*** Provided information Section Begins ***

Lemma float_compute_image_pixelwise_witness :
  double_range 10 /\
  exists g,
    MandelbrotFloat.compute_image [0; 1; 3]%float [0; 1]%float 10 = Ok g /\
    shape (length [0; 1]%float) (length [0; 1; 3]%float) g /\
    forall r c x y, [0; 1]%float !! r = Some y -> [0; 1; 3]%float !! c = Some x ->
      cell g r c
      = Some (Z2float (MandelbrotFloat.fn_test x y 10) / Z2float 10)%float.
Proof.
  split; [vm_compute; reflexivity|].
  apply (float_compute_image_pixelwise [0; 1; 3]%float [0; 1]%float 10).
  vm_compute; reflexivity.
Defined.

(** ** Tiles outside the image *)

Lemma mapM_first_raise {A B : Type} (f : A -> result B) (a : A) (l : list A)
    (e : pyexc) :
  f a = Raise e -> mapM f (a :: l) = Raise e.
Proof. intros H. simpl. now rewrite H. Qed.

(** X10.  [compute_tile] of mandelbrot.py raises ValueError when a bound
    pair is inverted (the shape of the buffer would be negative), and
    IndexError when a non-empty tile inside the rows reaches past the last
    column of [xx]. *)
Theorem compute_tile_out_of_bounds (xx yy : list float)
    (rmin rmax cmin cmax depth : Z) :
  (rmax < rmin \/ cmax < cmin ->
   Mandelbrot.compute_tile xx yy rmin rmax cmin cmax depth
   = Raise (PyExc "ValueError" "negative dimensions are not allowed")) /\
  (0 <= rmin < rmax -> rmax <= len yy -> 0 <= cmin <= len xx -> len xx < cmax ->
   exists msg,
     Mandelbrot.compute_tile xx yy rmin rmax cmin cmax depth
     = Raise (PyExc "IndexError" msg)).
Proof.
  split.
  - intros Hinv. unfold Mandelbrot.compute_tile, Mandelbrot.compute_tile_with.
    assert (E : (rmax - rmin <? 0) || (cmax - cmin <? 0) = true).
    { apply orb_true_iff. destruct Hinv; [left | right]; apply Z.ltb_lt; lia. }
    now rewrite E.
  - intros Hr Hr' Hc Hc'. exists "index out of bounds"%string.
    unfold Mandelbrot.compute_tile, Mandelbrot.compute_tile_with.
    assert (E : (rmax - rmin <? 0) || (cmax - cmin <? 0) = false).
    { apply orb_false_intro; apply Z.ltb_ge; lia. }
    rewrite E.
    set (inner := fun (r c : Z) =>
           bind (getitem xx c) (fun x =>
           bind (getitem yy r) (fun y =>
           bind (Ok (Mandelbrot.fn_test x y depth)) (fun v => Ok (to_float64 v))))).
    assert (Hrow : mapM (inner rmin) (range2 cmin cmax)
                   = Raise (PyExc "IndexError" "index out of bounds")).
    { assert (Hex : exists c, In c (range2 cmin cmax) /\ is_ok (inner rmin c) = false).
      { exists (len xx). split.
        - unfold range2. apply in_map_iff.
          exists (Z.to_nat (len xx - cmin)). split; [lia|]. apply in_seq. lia.
        - unfold inner, getitem.
          assert (E0 : (len xx <? 0) = false) by (apply Z.ltb_ge; unfold len; lia).
          rewrite E0, Z.ltb_irrefl, andb_false_r. reflexivity. }
      destruct (mapM_raise (inner rmin) _ Hex) as [l1 [c [l2 [e [_ [_ [Hc0 ->]]]]]]].
      f_equal. unfold inner in Hc0.
      destruct (getitem xx c) as [x|ex] eqn:Ex.
      - simpl in Hc0. rewrite (getitem_at_index yy rmin) in Hc0 by lia.
        discriminate Hc0.
      - simpl in Hc0. injection Hc0 as <-. unfold getitem in Ex.
        destruct (_ && _); [destruct (nth_error _ _)|]; congruence. }
    assert (Hrange : exists rest, range2 rmin rmax = rmin :: rest).
    { unfold range2. replace (Z.to_nat (rmax - rmin))
        with (S (Z.to_nat (rmax - rmin) - 1)) by lia.
      simpl. rewrite Z.add_0_r. eauto. }
    destruct Hrange as [rest Hrange].
    change (bind (mapM (fun r => mapM (inner r) (range2 cmin cmax)) (range2 rmin rmax))
                 (fun buf => Ok {| zz := buf; rmin := rmin; rmax := rmax;
                                   cmin := cmin; cmax := cmax |})
            = Raise (PyExc "IndexError" "index out of bounds")).
    rewrite Hrange. cbn [mapM]. rewrite Hrow. reflexivity.
Qed.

*** Provided information Section Ends ***

Lines of the material that contain the word "apply" are to be gathered.

  apply (float_compute_image_pixelwise [0; 1; 3]%float [0; 1]%float 10).
    { apply orb_true_iff. destruct Hinv; [left | right]; apply Z.ltb_lt; lia. }
    { apply orb_false_intro; apply Z.ltb_ge; lia. }
        - unfold range2. apply in_map_iff.
          exists (Z.to_nat (len xx - cmin)). split; [lia|]. apply in_seq. lia.
          assert (E0 : (len xx <? 0) = false) by (apply Z.ltb_ge; unfold len; lia).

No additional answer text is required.